Community & urban life

Art installation at Chelsea Flower Show 2011

Community has been a word close to my heart since my late teenage years and a subject that my husband, Neil and I talk about a lot.

Let me set the scene. We live in London, a 24-hour city of 10 million people, which is not readily associated with a sense of community. The pace is fast – try slowing down when you walk in some busy places and you feel the annoyance from the people behind you. The cost of living is such that people often have to work long hours with little time or energy left over to invest in being and building community.

I remember when our friend, Nina, visited from a small village in Northern Finland (we often comment on the fact that there are more people in London than in the whole of Finland!). She got off the plane and onto the London Underground system. The experience dizzied her – all these people rushing past her! Where she comes from, she told us, you acknowledge everyone you pass by looking them in the eye and saying hello – hardly possible on the London Underground due to the sheer number of people, the high-speed pace we all keep and the risk of getting duffed up if someone thinks you looked at them ‘funny’!

Despite the dynamics that make ‘community’ harder in a large urban setting, Neil and I often challenge the misconception that London has no community spirit. Our experience of over 15 years of living in London has been quite the opposite. We know many of the people who live on our street and the streets around us. We regularly go into each others houses, borrow and lend things and have keys so that we can water each others plants when on holiday. Parties are had and old and new neighbour’s invited to meet each other. We love living in our little London neighbourhood, precisely because of the sense of community.

Years ago we belonged to a local church that was very community minded and that too gave us a foundation of friendships in our local neighbourhood that have been like jewels, long after our connection to organised religion faltered and ground to a halt. For us, the church became a meeting point, a lighthouse at which we were able to meet other humans, some of whom have become friends for life. Those little lighthouses, or meeting points, are everywhere in London. Be that faith communities (with their failings and limitations), art classes, choirs, community centres, pubs and bars. Friendships are formed, connections are made, community is created.

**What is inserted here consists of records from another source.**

Lemma table_result_cases k A :
  (∃ n, table_result k A = Ok n ∧ uint_range 8 n) ∨ table_result k A = Err CannotDeleteKeyInUse ∨
  table_result k A = Err CannotDeleteSomeKeysInUse.
Proof.
  unfold table_result, remove_all_result. destruct (_ =? 0)%Z.
  - left. eexists. split; [done|]. by apply wrap_range.
  - right. destruct (_ =? 1)%Z; auto.
Qed.

Lemma table_failed_bounds k A : (0 ≤ table_failed k A ≤ 2)%Z.
Proof.
  unfold table_failed. destruct (table_result_cases k A) as [(n & -> & _)|[-> | ->]];
    try case_bool_decide; lia.
Qed.

Lemma tables_failed_bounds k As : (0 ≤ tables_sum table_failed k As ≤ 2 * Z.of_nat (length As))%Z.
Proof.
  revert k. induction As as [|A As IH]; intros k; cbn [tables_sum length]; [lia|].
  specialize (IH (S k)). pose proof (table_failed_bounds k A).
  destruct (Store.is_valid_table _ _); lia.
Qed.

Lemma remove_all_loop_rep As1 : ∀ As0 mem d f,
  StoreRep mem (As0 ++ As1) → length As0 + length As1 ≤ MAX_TABLE_COUNT →
  uint_range 16 d → (0 ≤ f)%Z → (f + 2 * Z.of_nat (length As1) < 2 ^ 16)%Z →
  ∃ mem', Store.remove_all_loop st bulk_op (seq (length As0) (length As1)) d f mem
    = (Ok (wrap 16 (d + tables_sum table_deleted (length As0) As1),
           (f + tables_sum table_failed (length As0) As1)%Z), mem') ∧
    StoreRep mem' (As0 ++ tables_from (length As0) As1) ∧
    ∀ j, Store.is_valid_table st (Z.of_nat j) = false → mem' !! j = mem !! j.
Proof using Hsel.
  induction As1 as [|A As1 IH]; intros As0 mem d f HS Hlen Hd Hf Hmax.
  { exists mem. simpl in *. rewrite !Z.add_0_r, wrap_small by done. by rewrite app_nil_r in *. }
  cbn [length seq Store.remove_all_loop tables_sum tables_from]. set (k := length As0) in *.
  assert (∀ A2 mem2 d2 f2, StoreRep mem2 (As0 ++ A2 :: As1) → uint_range 16 d2 → (0 ≤ f2)%Z →
    (f2 + 2 * Z.of_nat (length As1) < 2 ^ 16)%Z →
    ∃ mem', Store.remove_all_loop st bulk_op (seq (S k) (length As1)) d2 f2 mem2
      = (Ok (wrap 16 (d2 + tables_sum table_deleted (S k) As1),
             (f2 + tables_sum table_failed (S k) As1)%Z), mem') ∧
      StoreRep mem' (As0 ++ A2 :: tables_from (S k) As1) ∧
      ∀ j, Store.is_valid_table st (Z.of_nat j) = false → mem' !! j = mem2 !! j) as Hnext.
  { intros A2 mem2 d2 f2 HS2 Hd2 Hf2 Hm2. specialize (IH (As0 ++ [A2]) mem2 d2 f2).
    rewrite length_app, <- !app_assoc in IH. simpl in IH. rewrite Nat.add_1_r in IH.
    apply IH; try done. simpl in Hlen. fold k. lia. }
  simpl in Hmax. destruct (Store.is_valid_table st (Z.of_nat k)) eqn:Hv; cbn [negb].
  2:{ destruct (Hnext A mem d f HS Hd Hf ltac:(lia)) as (mem' & Hrun & HS' & Hsame).
      exists mem'. rewrite Hrun. done. }
  destruct (store_table _ _ _ _ HS Hv) as (t & A' & Hg & Ht & HA & HR). rewrite Nat2Z.id in *.
  rewrite list_lookup_middle in HA by done. injection HA as <-.
  unfold Store.on_table at 1. rewrite Hg.
  destruct (remove_matching_rep matching sel cb (Z.of_nat k) Hsel t A HR) as (t' & -> & HR').
  rewrite Nat2Z.id. fold (table_result k A).
  assert (StoreRep (<[k := t']> mem) (As0 ++ remove_from sel cb (Z.of_nat k) 0 A :: As1)) as HS2.
  { pose proof (store_insert _ _ k _ _ HS HR') as H. rewrite insert_app_r_alt in H by lia.
    by rewrite Nat.sub_diag in H. }
  assert (∀ j, Store.is_valid_table st (Z.of_nat j) = false →
    <[k := t']> mem !! j = mem !! j) as Hins.
  { intros j Hj. apply list_lookup_insert_ne. intros ->. congruence. }
  assert (∀ d2 f2, uint_range 16 d2 → (0 ≤ f2 ≤ f + 2)%Z →
    wrap 16 (d2 + tables_sum table_deleted (S k) As1)
      = wrap 16 (d + (table_deleted k A + tables_sum table_deleted (S k) As1)) →
    f2 = (f + table_failed k A)%Z →
    ∃ mem', Store.remove_all_loop st bulk_op (seq (S k) (length As1)) d2 f2 (<[k := t']> mem)
      = (Ok (wrap 16 (d + (table_deleted k A + tables_sum table_deleted (S k) As1)),
             (f + (table_failed k A + tables_sum table_failed (S k) As1))%Z), mem') ∧
      StoreRep mem' (As0 ++ remove_from sel cb (Z.of_nat k) 0 A :: tables_from (S k) As1) ∧
      ∀ j, Store.is_valid_table st (Z.of_nat j) = false → mem' !! j = mem !! j) as Hfin.
  { intros d2 f2 Hd2 Hf2 Hd3 ->. destruct (Hnext _ _ d2 _ HS2 Hd2 (proj1 Hf2) ltac:(lia))
      as (mem' & -> & HS' & Hsame).
    exists mem'. split_and!; [|done|].
    - rewrite Hd3. by rewrite <- Z.add_assoc.
    - intros j Hj. by rewrite Hsame, Hins. }
  unfold table_deleted, table_failed in Hfin. unfold table_deleted, table_failed.
  destruct (table_result_cases k A) as [(n & Hres & Hn)|[Hres|Hres]]; rewrite Hres in *.
  - apply Hfin; [by apply wrap_range|lia| |lia]. unfold wrap.
    rewrite Zplus_mod_idemp_l. f_equal. lia.
  - rewrite bool_decide_true in * by done. rewrite wrap_small by (unfold uint_range; lia).
    apply Hfin; [done|lia|f_equal; lia|lia].
  - rewrite bool_decide_false in * by done. rewrite wrap_small by (unfold uint_range; lia).
    apply Hfin; [done|lia|f_equal; lia|lia].
Qed.
(* ===== verification/KeyStoreTheorems.v ===== *)
(** * Theorems on the key store

    Isolation between the stores that share the table memory, the exact
    behaviour of an addition, and the tag discipline. *)

From stdpp Require Import base list numbers option gmap.
From S2P Require Import Prelude HsmError KeyEntry Crates KeyTable KeyTableSpec KeyTableRefine KeyTableOps KeyTableProps KeyStore KeyStoreProps StoreInterface.

(** One call on a store, with the ranges of its Rust argument types. *)
Inductive store_op : Type :=
  | SAdd (attributes : EntryAttributes) (session_id_or_key_tag : Z) (kind : EntryKind)
      (app_id : Z) (blob : list Z)
  | SEnable (entry : Z)
  | SDisable (entry : Z)
  | SRemove (key_in_use_cb : Z → bool) (entry : Z)
  | SRemoveSession (key_in_use_cb : Z → bool) (session_id : Z)
  | SRemoveApp (key_in_use_cb : Z → bool) (app_id : Z)
  | SNuke.

Definition store_op_typed (op : store_op) : Prop :=
  match op with
  | SAdd attributes _ _ _ _ => attributes_wf attributes
  | SEnable n | SDisable n | SRemove _ n => uint_range 16 n
  | _ => True
  end.

(** Two keys of one application never carry the same tag while both are
    enabled. *)
Definition tags_unique (K : KeyMap) : Prop :=
  ∀ n m le1 le2 app tag, tag ≠ KEY_TAG_UNASSIGNED →
    K !! n = Some le1 → K !! m = Some le2 →
    has_tag app tag (Some le1) → has_tag app tag (Some le2) → n = m.

Section theorems.
Context `{ZC : Zerocopy, ZZ : Zeroize}.
Implicit Types (st : KeyStoreImpl) (mem : memory).

Definition run_store_op st (op : store_op) mem : outcome HsmErr () * memory :=
  let unit {A} (p : outcome HsmErr A * memory) := ((λ _, tt) <$> p.1, p.2) in
  match op with
  | SAdd a s k app blob => unit (Store.add_entry st a s k app blob mem)
  | SEnable n => Store.enable_entry st n mem
  | SDisable n => Store.disable_entry st n mem
  | SRemove cb n => Store.remove_entry st cb n mem
  | SRemoveSession cb sid => unit (Store.remove_all_session_only_entries st cb sid mem)
  | SRemoveApp cb app => unit (Store.remove_all_entries_for_app st cb app mem)
  | SNuke => (Ok tt, Store.nuke st mem)
  end.

Lemma on_table_frame {B} st i (op : M PhysicalTable HsmErr B) mem j :
  (0 ≤ i)%Z → Store.is_valid_table st (Z.of_nat j) = false ∨ Z.of_nat j ≠ i →
  (Store.on_table st i op mem).2 !! j = mem !! j.
Proof.
  intros Hi Hj. unfold Store.on_table, Store.get_table.
  destruct (Store.is_valid_table st i) eqn:Hv; [|done].
  destruct (mem !! Z.to_nat i) as [t|] eqn:Ht; [|done]. destruct (op t) as [r t'].
  cbn. apply list_lookup_insert_ne. intros Hij. subst j. rewrite Z2Nat.id in Hj by lia.
  destruct Hj; congruence.
Qed.

Lemma run_store_op_rep st mem As op :
  StoreRep mem As → store_op_typed op →
  (run_store_op st op mem).1 ≠ Panic ∧ (∃ As', StoreRep (run_store_op st op mem).2 As') ∧
  ∀ j, Store.is_valid_table st (Z.of_nat j) = false →
    (run_store_op st op mem).2 !! j = mem !! j.
Proof.
  intros HS Hop.
  destruct op as [a sid k app blob|n|n|cb n|cb sid|cb app|]; cbn in Hop; cbn [run_store_op].
  - destruct (store_add_entry_rep st mem As a sid k app blob HS Hop) as (r & mem' & -> & Hp).
    cbn. destruct r as [n|e|]; [|destruct Hp as [-> _]; split_and!; by eauto|done].
    destruct Hp as (_ & _ & Hv & _ & HS' & Hframe). split_and!; [done|by eauto|].
    intros j Hj. apply Hframe. intros ->.
    pose proof (KeyNumber_table_range n) as Hr. unfold uint_range in Hr.
    rewrite Z2Nat.id in Hj by lia. congruence.
  - pose proof (store_set_disabled_rep st mem As n false HS) as Hr. cbv zeta in Hr.
    split_and!; [..|intros j Hj; apply on_table_frame; [apply KeyNumber_table_range|by left]];
      unfold Store.enable_entry, Table.enable_entry, enable;
      (destruct (key_at st As n); [destruct Hr as (mem' & -> & HS')|rewrite Hr]); by eauto.
  - pose proof (store_set_disabled_rep st mem As n true HS) as Hr. cbv zeta in Hr.
    split_and!; [..|intros j Hj; apply on_table_frame; [apply KeyNumber_table_range|by left]];
      unfold Store.disable_entry, Table.disable_entry, disable;
      (destruct (key_at st As n); [destruct Hr as (mem' & -> & HS')|rewrite Hr]); by eauto.
  - pose proof (store_remove_entry_rep st mem As cb n HS Hop) as Hr.
    split_and!; [..|intros j Hj; apply on_table_frame; [apply KeyNumber_table_range|by left]];
      (destruct (key_at st As n); [destruct Hr as (mem' & -> & HS')|rewrite Hr]);
      try destruct (cb n); by eauto.
  - destruct (store_remove_all_rep st _ _ cb (session_sel_of sid) mem As HS)
      as (mem' & Hrun & HS' & Hf).
    unfold Store.remove_all_session_only_entries, Table.remove_all_session_only_entries.
    rewrite Hrun. split_and!; [|by eauto|done]. cbn. unfold store_result.
    by repeat destruct (_ =? _)%Z.
  - destruct (store_remove_all_rep st (Table.app_entry_of app) (app_sel app) cb (λ _ _, eq_refl)
      mem As HS) as (mem' & Hrun & HS' & Hf).
    unfold Store.remove_all_entries_for_app, Table.remove_all_entries_for_app.
    rewrite Hrun. split_and!; [|by eauto|done]. cbn. unfold store_result.
    by repeat destruct (_ =? _)%Z.
  - destruct (store_nuke_rep st mem As HS) as (As' & HS' & _ & Hf). split_and!; by eauto.
Qed.
Record PinRep (p : Pin.PinPolicy) (a : throttle) : Prop := {
  pr_failures : (0 ≤ failures a < round)%Z;
  pr_until : uint_range 64 (until a);
  pr_ready : Pin.state p = Pin.Ready → a = mkThrottle 0 0;
  pr_delay : Pin.delay_factor p = (failures a / 1000)%Z;
  pr_attempts : Pin.allowed_attempts p = (failures a mod 1000)%Z;
  pr_lockout : Pin.lockout_time p = to_le_bytes 8 (until a)
}.

Lemma pin_default_rep : PinRep Pin.default (mkThrottle 0 0).
Proof. by constructor. Qed.

Lemma can_login_rep p a now :
  PinRep p a → (0 ≤ now)%Z → Pin.can_login now p = negb (now <? until a)%Z.
Proof.
  intros [_ Hu Hr _ _ Hl] Hn. unfold Pin.can_login.
  rewrite Hl, from_to_le_bytes by done. rewrite <- Z.leb_antisym.
  case_bool_decide as Hs; [|done]. rewrite (Hr Hs). cbn. symmetry. by apply Z.leb_le.
Qed.

(** The counters advance as one counter in base 1000, up to 33 rounds. *)
Lemma increment_allowed_attempts_counts n s lt :
  (0 ≤ n < round)%Z →
  let p := Pin.increment_allowed_attempts (Pin.mkPinPolicy s (n / 1000) (n mod 1000) lt) in
  let n' := ((n + 1) mod round)%Z in
  Pin.state p = s ∧ Pin.delay_factor p = (n' / 1000)%Z ∧ Pin.allowed_attempts p = (n' mod 1000)%Z.
Proof.
  intros Hn p n'.
  pose proof (Z.div_mod n 1000). pose proof (Z.mod_pos_bound n 1000).
  assert (0 ≤ n / 1000 < 33)%Z as Hd.
  { split; [apply Z.div_pos; lia|apply Z.div_lt_upper_bound; unfold round in *; lia]. }
  subst p. unfold Pin.increment_allowed_attempts, Pin.increment_delay_factor. cbn.
  rewrite (wrap_small 16) by (unfold uint_range; lia).
  unfold Pin.MAX_ALLOWED_PIN_AUTH_ATTEMPTS, Pin.MAX_DELAY_FACTOR_IN_MINS.
  destruct (Z.eqb_spec (n mod 1000 + 1) 1000) as [Ha|Ha]; cbn.
  - rewrite (wrap_small 16) by (unfold uint_range; lia).
    destruct (Z.ltb_spec 32 (n / 1000 + 1)) as [Hlt|Hlt]; cbn.
    + assert (n' = 0)%Z as ->; [|done].
      subst n'. unfold round in *. replace (n + 1)%Z with 33000%Z by lia. done.
    + assert (n' = (n / 1000 + 1) * 1000)%Z as ->.
      { subst n'. unfold round in *. rewrite Z.mod_small by lia. lia. }
      by rewrite Z.div_mul, Z.mod_mul by lia.
  - assert (n' = (n mod 1000 + 1) + n / 1000 * 1000)%Z as ->.
    { subst n'. unfold round in *. rewrite Z.mod_small by lia. lia. }
    by rewrite Z.div_add, Z.mod_add, (Z.div_small (n mod 1000 + 1)),
      (Z.mod_small (n mod 1000 + 1)) by lia.
Qed.

Lemma delay_ticks_bound n : (0 ≤ n < round)%Z → (0 ≤ delay_ticks n < 2 ^ 62)%Z.
Proof.
  intros Hn. unfold delay_ticks, Tcon.tsc_freq_hz.
  assert (0 ≤ n / 1000 < 33)%Z; [|lia].
  split; [apply Z.div_pos; lia|apply Z.div_lt_upper_bound; unfold round in *; lia].
Qed.

Lemma set_lockout_time_rep n now s d a :
  (0 ≤ n < round)%Z → (0 ≤ now < 2 ^ 63)%Z → d = (n / 1000)%Z → a = (n mod 1000)%Z →
  s = Pin.Lockout →
  ∀ lt, PinRep (Pin.set_lockout_time now (Pin.mkPinPolicy s d a lt))
          (mkThrottle n (now + delay_ticks n)).
Proof.
  intros Hn Hnow -> -> -> lt. pose proof (delay_ticks_bound n Hn) as Hb.
  assert (0 ≤ n / 1000 < 33)%Z as Hd.
  { split; [apply Z.div_pos; lia|apply Z.div_lt_upper_bound; unfold round in *; lia]. }
  unfold Pin.set_lockout_time. cbn. unfold Pin.DELAY_FACTOR_INCREMENT_IN_SEC.
  rewrite (wrap_small 64 (n / 1000 * 60)) by (unfold uint_range; lia).
  fold (delay_ticks n). rewrite !(wrap_small 64) by (unfold uint_range in *; rewrite ?wrap_small by (unfold uint_range; lia); lia).
  constructor; try done. unfold uint_range. cbn. lia.
Qed.

Lemma enforce_pin_policy_rep p a now now' valid :
  PinRep p a → (0 ≤ now ≤ now')%Z → (now' < 2 ^ 63)%Z →
  let '(r, a') := throttle_step now now' valid a in
  ∃ p', Pin.enforce_pin_policy now now' valid p = (r, p') ∧ PinRep p' a'.
Proof.
  intros HR H1 H2. pose proof (can_login_rep p a now HR (proj1 H1)) as Hc.
  unfold throttle_step, Pin.enforce_pin_policy. rewrite Hc, negb_involutive.
  destruct (now <? until a)%Z; [eauto|].
  destruct HR as [Hf Hu Hr Hd Ha Hl]. destruct valid.
  - eexists. split; [reflexivity|]. case_decide as Hs; [by constructor|].
    assert (Pin.state p = Pin.Ready) as Hs' by (destruct p as [[] ? ? ?]; naive_solver).
    specialize (Hr Hs'). subst a. by constructor.
  - eexists. split; [reflexivity|].
    set (q := if decide _ then _ else _).
    assert (q = Pin.mkPinPolicy Pin.Lockout (failures a / 1000) (failures a mod 1000)
                  (Pin.lockout_time p)) as ->.
    { rewrite <- Hd, <- Ha. subst q. destruct p as [[] ? ? ?]; done. }
    destruct (increment_allowed_attempts_counts (failures a) Pin.Lockout (Pin.lockout_time p) Hf)
      as (Es & Ed & Ea).
    unfold Pin.lockout. destruct (Pin.increment_allowed_attempts _) as [s d at' lt].
    cbn in *. apply set_lockout_time_rep; [|lia|done..].
    by apply Z.mod_pos_bound.
Qed.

I think one of the challenges is to make sure we don’t just live focussed on ourselves, our own little unit and cosy circle, but nurture the seeds and saplings of community and look out for those who are struggling to find it. Despite the positives, there is an awful lot of fragmentation and loneliness – some people are so cut off from meaningful relationships. Mother Theresa, when visiting the UK, said the loneliness she saw was worse than the poverty in Calcutta.

We can also try and create little ‘lighthouses’ for people to connect with each other. Be that Sunday lunch, parties, music events….whatever. We have done storytelling evenings where different circles of friends have come together and we regularly have parties where we invite our neighbours, whether we know them or not ! Then we wait (nervously) to see who turns up. What we have found is that when you take these risks, actually many people are just waiting for an opportunity to get to meet their neighbours. It just takes a bit of courage for someone to make the first move! As one couple a few doors down from us said after they came to our Christmas party two years ago “This is the first time we have ever been over the threshold of a neighbour’s house in 11 years of living in London”.

All they were waiting for was to be asked. Go on…throw a party and see what happens!